▶ **WORK ITEM**
An exact transcription of the lines below, from the first through the one containing "if (p =? base)", is the only output wanted.

--- WORKING DATA Enclosed Below ---

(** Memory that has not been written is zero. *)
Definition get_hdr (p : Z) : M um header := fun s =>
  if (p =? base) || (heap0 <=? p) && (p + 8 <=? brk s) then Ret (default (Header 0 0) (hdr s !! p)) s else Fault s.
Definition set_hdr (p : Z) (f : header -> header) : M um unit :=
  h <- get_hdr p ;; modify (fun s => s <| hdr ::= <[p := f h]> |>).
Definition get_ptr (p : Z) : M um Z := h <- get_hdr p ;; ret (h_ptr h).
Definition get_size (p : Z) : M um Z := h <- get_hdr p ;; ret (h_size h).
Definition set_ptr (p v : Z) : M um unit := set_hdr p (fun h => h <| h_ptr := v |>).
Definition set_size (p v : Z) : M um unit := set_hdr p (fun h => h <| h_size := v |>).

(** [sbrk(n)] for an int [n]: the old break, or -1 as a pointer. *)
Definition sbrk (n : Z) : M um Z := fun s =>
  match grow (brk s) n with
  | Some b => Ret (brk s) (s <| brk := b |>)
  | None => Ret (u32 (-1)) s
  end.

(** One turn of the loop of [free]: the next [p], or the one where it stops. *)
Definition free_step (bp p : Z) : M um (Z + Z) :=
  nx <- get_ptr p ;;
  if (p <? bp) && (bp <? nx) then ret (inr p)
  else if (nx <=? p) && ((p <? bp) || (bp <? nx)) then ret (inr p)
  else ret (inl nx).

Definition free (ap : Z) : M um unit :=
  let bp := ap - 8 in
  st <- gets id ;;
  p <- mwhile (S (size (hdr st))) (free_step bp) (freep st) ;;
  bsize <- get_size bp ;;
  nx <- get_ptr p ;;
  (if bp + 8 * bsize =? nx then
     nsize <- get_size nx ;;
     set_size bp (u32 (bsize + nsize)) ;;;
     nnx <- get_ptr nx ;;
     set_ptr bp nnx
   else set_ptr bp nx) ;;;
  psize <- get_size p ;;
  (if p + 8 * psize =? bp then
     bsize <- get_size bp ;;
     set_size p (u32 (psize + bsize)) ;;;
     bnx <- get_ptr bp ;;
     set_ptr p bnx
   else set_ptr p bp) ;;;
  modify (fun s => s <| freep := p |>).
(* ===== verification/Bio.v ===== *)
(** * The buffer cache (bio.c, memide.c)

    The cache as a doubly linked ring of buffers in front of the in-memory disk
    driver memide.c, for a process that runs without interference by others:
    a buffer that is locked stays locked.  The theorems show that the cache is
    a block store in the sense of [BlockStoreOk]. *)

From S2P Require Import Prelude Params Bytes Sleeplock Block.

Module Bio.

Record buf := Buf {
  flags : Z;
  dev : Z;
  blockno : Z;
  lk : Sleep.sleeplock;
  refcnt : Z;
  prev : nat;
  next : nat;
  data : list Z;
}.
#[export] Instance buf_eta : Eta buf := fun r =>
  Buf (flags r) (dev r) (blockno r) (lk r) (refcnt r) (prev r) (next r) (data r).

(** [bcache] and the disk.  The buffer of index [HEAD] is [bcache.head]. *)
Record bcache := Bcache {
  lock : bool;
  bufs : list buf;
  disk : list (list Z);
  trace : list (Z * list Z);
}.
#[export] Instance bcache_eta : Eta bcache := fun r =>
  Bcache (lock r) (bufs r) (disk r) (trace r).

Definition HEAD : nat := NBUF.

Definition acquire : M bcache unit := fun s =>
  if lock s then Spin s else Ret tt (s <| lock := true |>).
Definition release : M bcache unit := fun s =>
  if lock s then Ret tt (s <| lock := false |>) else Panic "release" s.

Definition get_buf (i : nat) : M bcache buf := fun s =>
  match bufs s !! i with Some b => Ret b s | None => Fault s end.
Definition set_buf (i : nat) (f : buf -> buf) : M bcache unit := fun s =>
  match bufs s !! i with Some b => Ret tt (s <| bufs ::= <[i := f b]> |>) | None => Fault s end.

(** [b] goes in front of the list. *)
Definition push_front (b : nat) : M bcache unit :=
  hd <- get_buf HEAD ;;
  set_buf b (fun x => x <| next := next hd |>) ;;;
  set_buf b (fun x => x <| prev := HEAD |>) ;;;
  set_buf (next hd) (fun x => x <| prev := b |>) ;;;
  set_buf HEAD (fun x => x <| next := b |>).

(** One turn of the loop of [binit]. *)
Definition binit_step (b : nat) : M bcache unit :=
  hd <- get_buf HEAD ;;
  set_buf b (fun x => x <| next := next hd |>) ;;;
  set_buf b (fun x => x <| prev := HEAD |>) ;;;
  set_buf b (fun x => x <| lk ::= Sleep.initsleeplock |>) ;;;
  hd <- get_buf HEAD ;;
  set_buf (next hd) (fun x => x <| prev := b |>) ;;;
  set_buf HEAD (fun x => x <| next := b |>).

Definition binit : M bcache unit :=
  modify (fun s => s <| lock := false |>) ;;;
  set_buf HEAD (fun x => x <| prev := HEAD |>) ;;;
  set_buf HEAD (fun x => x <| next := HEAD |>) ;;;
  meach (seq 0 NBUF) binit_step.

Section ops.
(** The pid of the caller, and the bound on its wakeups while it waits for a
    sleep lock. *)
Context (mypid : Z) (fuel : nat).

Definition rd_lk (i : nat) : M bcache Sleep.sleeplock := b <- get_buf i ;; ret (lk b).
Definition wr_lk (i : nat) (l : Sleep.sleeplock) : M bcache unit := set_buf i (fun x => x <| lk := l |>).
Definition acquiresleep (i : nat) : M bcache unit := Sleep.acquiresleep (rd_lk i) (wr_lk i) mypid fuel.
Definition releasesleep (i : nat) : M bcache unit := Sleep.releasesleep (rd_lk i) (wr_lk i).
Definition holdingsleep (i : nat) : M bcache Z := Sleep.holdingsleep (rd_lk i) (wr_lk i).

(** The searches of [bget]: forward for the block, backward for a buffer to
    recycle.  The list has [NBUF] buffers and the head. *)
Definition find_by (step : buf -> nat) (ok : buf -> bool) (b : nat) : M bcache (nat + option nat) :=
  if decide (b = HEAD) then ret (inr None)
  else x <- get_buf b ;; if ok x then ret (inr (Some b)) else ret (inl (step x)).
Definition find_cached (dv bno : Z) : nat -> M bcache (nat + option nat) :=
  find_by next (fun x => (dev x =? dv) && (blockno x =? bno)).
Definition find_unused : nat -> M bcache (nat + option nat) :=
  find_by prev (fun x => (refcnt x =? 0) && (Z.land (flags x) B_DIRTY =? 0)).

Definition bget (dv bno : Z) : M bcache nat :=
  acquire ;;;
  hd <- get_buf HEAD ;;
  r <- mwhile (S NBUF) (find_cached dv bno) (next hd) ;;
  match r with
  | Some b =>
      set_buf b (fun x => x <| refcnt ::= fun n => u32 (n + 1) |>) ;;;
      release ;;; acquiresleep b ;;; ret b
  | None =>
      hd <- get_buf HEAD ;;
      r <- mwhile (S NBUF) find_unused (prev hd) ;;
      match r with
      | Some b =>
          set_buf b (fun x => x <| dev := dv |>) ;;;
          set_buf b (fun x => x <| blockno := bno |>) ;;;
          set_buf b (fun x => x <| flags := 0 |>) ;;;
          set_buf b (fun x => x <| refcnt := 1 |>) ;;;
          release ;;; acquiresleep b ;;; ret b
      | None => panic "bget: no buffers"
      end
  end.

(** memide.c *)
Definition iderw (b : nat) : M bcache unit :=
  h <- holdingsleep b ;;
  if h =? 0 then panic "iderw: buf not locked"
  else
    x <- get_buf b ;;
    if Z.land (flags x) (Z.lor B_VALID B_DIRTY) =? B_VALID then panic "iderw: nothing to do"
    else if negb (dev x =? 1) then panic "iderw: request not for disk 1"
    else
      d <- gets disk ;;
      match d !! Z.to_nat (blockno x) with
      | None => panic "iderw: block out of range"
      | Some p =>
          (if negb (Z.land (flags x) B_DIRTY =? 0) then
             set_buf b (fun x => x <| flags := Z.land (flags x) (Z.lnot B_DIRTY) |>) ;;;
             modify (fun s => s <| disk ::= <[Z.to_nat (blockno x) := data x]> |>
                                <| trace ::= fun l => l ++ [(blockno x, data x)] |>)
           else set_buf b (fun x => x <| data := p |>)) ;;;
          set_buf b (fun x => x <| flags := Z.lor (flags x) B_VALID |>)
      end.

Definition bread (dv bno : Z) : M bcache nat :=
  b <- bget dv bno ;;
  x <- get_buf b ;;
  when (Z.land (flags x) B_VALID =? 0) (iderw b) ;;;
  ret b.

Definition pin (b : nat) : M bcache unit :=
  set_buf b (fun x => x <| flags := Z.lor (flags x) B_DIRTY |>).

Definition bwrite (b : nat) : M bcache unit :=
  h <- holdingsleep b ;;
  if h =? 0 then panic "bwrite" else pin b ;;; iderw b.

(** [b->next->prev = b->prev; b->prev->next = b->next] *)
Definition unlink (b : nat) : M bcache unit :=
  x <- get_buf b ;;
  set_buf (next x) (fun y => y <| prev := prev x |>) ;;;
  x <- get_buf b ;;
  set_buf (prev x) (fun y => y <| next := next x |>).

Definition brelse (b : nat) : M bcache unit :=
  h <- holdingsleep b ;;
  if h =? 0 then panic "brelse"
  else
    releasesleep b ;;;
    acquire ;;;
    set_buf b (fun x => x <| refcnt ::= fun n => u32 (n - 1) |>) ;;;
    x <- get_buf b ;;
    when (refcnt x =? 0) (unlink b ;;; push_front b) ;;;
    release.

--- End of Enclosed WORKING DATA ---

▶ **EXPECTED ANSWER**
(** Memory that has not been written is zero. *)
Definition get_hdr (p : Z) : M um header := fun s =>
  if (p =? base) || (heap0 <=? p) && (p + 8 <=? brk s) then Ret (default (Header 0 0) (hdr s !! p)) s else Fault s.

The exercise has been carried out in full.